October 5, 2007 at 5:08 PM | Posted in Notes on Society | Leave a comment
  Everybody has a MySpace page, apparently.  It’s like it’s your right, your personal duty.  Life, liberty, and the pursuit of. . . dubious personal exploitation.
  So my GF (girlfriend, for those of you not in the know) tells me I *really* need one, because that’s how I can network with other comics, comedians, promoters, bookers, agents, and club owners.
  But she said nothing about pedophiles, perverts, and teenage girls with low self-esteem; I thought that was the whole point of MySpace.
  Resigned to my fate as a joiner, I relent. 
  And I discover that I already have a MySpace.  Oops.  Password?  How the fuck should I know?  I go through the loops, and whatdaya know!  I sure as shit do already have one.  I started it in January.  Of last year.  Stuff on the internet is like herpes; it never disappears completely.
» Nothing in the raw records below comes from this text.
(** What the receiver of a message built by [make] learns about the two
    endpoints: exactly the indices of the levels 6 to 3.  Sender and target
    come back with these four indices unchanged (the 16-bit [l3_idx] through
    its two bytes) and with the indices of the levels 2 to 0 reset to zero, so
    the address survives whole exactly when those were zero. *)
Theorem header_addresses (type : MsgType) (level : Z) (sender target : LinquCoordinate)
    (size : Z) (buf : list Z) :
  in_u8 type -> in_u8 level -> coord_ok sender -> coord_ok target -> in_u32 size ->
  zlength buf = WIRE_SIZE ->
  exists wire h,
    serialize (make type level sender target size) buf = Ok wire /\
    deserialize wire = Ok h /\
    magic h = LINQU_MAGIC /\ msg_type h = type /\ sender_level h = level /\
    payload_size h = size /\
    get_sender h =
      mkCoord (l6_idx sender) (l5_idx sender) (l4_idx sender) (l3_idx sender) 0 0 0 /\
    get_target h =
      mkCoord (l6_idx target) (l5_idx target) (l4_idx target) (l3_idx target) 0 0 0 /\
    (get_sender h = sender <-> l2_idx sender = 0 /\ l1_idx sender = 0 /\ l0_idx sender = 0).
Proof.
  intros Ht Hl Hs Hg Hz Hb. exists (encoding (make type level sender target size)).
  eexists. split; [by apply header_serialize_eq|].
  split; [by apply deserialize_encoding, make_ok|].
  do 4 (split; [done|]). rewrite get_sender_make, get_target_make by done.
  do 2 (split; [done|]). destruct sender as [a6 a5 a4 a3 a2 a1 a0]; simpl.
  split; [intros [=]; auto|intros (-> & -> & ->); done].
Qed.

Theorem header_addresses_witness :
  let sender := mkCoord 1 2 3 0x1234 7 0 0 in
  exists wire h,
    serialize (make CALL_TASK 4 sender zero_coord 1000) (zeros 24) = Ok wire /\
    deserialize wire = Ok h /\
    magic h = LINQU_MAGIC /\ msg_type h = CALL_TASK /\ sender_level h = 4 /\
    payload_size h = 1000 /\
    get_sender h = mkCoord 1 2 3 0x1234 0 0 0 /\
    get_target h = mkCoord 0 0 0 0 0 0 0 /\
    (get_sender h = sender <-> 7 = 0 /\ 0 = 0 /\ 0 = 0).
Proof.
  apply (header_addresses CALL_TASK 4 (mkCoord 1 2 3 0x1234 7 0 0) zero_coord 1000 (zeros 24));
    [..|reflexivity]; try (vm_compute; split; congruence);
    unfold coord_ok; split_and!; vm_compute; split; congruence.
Defined.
  I allow Detroit access to it and let her fix it up for me.  Then, for the grand unveiling, I go to it.
  "Where is it?"
  "Saved under your favorites."
  "Which–oh."  I click on it, and expect to see a logical sounding name, like "MYSpace.This_is_complete_fucking_bullshit. com."  Instead, I see "myspace" followed by what looks like the VIN numbers to all the cars I’ve ever owned in one line.
  I had some questions.  "What is this bullshit?  What is my Myspace called?  How is anyone supposed to find it?  And what the fuck is all this ad space?  I can’t tell where my MySpace ends and MySpace MySpace crap begins!"
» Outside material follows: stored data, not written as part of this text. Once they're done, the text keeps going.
Definition deserialize (data : list Z) (len : Z) : outcome ShutdownPayload :=
  if 1 <=? len then let! g := vec_get data 0 in Ok (mk g) else Ok (mk 1).

Definition wf (p : ShutdownPayload) : Prop := in_u8 (graceful p).

Lemma shutdown_bytes p : wf p ->
  exists bs, serialize p = Ok bs /\ bytes_ok bs /\ in_u32 (zlength bs) /\
    deserialize bs (zlength bs) = Ok p.
Proof.
  intros Hp. exists [graceful p]. split; [done|]. split; [by constructor|].
  split; [done|by destruct p].
Qed.

#[global] Instance wire : WirePayload ShutdownPayload := {|
  wire_serialize := serialize; wire_deserialize := deserialize;
  wire_wf := wf; wire_roundtrip := shutdown_bytes |}.

#[global] Instance safe : SafePayload ShutdownPayload.
Proof.
  intros data len Hb Hl Hr. simpl. unfold deserialize. repeat read_in_bounds.
  all: unfold wf; simpl; auto with linqu; done.
Qed.
End ShutdownPayload.

Module ScopeExitPayload.
Record ScopeExitPayload := mk { scope_depth : Z }.

Definition serialize (p : ScopeExitPayload) : outcome (list Z) :=
  poke (zeros 2) 0 (be 2 (scope_depth p)).

Definition deserialize (data : list Z) (len : Z) : outcome ScopeExitPayload :=
  if 2 <=? len then let! sd := peek_be data 0 2 in Ok (mk sd) else Ok (mk 0).

Definition wf (p : ScopeExitPayload) : Prop := in_u16 (scope_depth p).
  "It’s there.  Look."  She shows me the rudimentary elements of navigating my MySpace.  The entire time, I experience difficulty, frustration, and fist-clenching anger.  In our den, we have our desks right next to each other, our PC’s bound by Cat6, holding wires, so we are right next to each other.  It’s romantic.  I have my monitor turned a little away from her so it’s less obvious when I look at porn.
  But at this point she is right next to me, listening to me as I curse every time I hit a link on my MySpace page.  "Fuck.  I didn’t want–Shit.  That doesn’t take me where I–   Fuck.  Okay, maybe–shit.  This is retarded!  Where’s the–Fuck.  Is that a goddamn ad?  What–Shit.  Can I–Fuck, no, of course not.  Stupid fucking…."
  So, I have a MySpace.  I’d give you the link, but on it I basically say to come check out *this* site.
  I have a fucking degree (albeit only a two-year associates’ degree) in goddamn computers, and I still can’t navigate the fucking MySpace!  And this is the blog of choice for people?  This is what the sweaty masses *want*?  On purpose?  It’s fucking stupid.  MSN may not be perfect, but it does what I want it to do. 
  I like to be able to write, and MSN seems more suited to that, honestly, than MySpace.  MySpace seems to cater to the people who write in IM style, short blurbs, and want to "meet people," or worse–"hook up."  For Christ’s sake, *why*?
  It’s like a party line phone call with video, text, and images.  And ads.  It was annoying in college 25 years ago when it was done because of rudimentary technology, and it’s vastly more annoying now that the technology has improved.  There is no end to the number of ways this can bug the piss out of me.

  But seriously, if you’re a cute 16 year old girl with low self esteem and "no one understands you", come check my MySpace.  You’ll be pleasantly creeped out.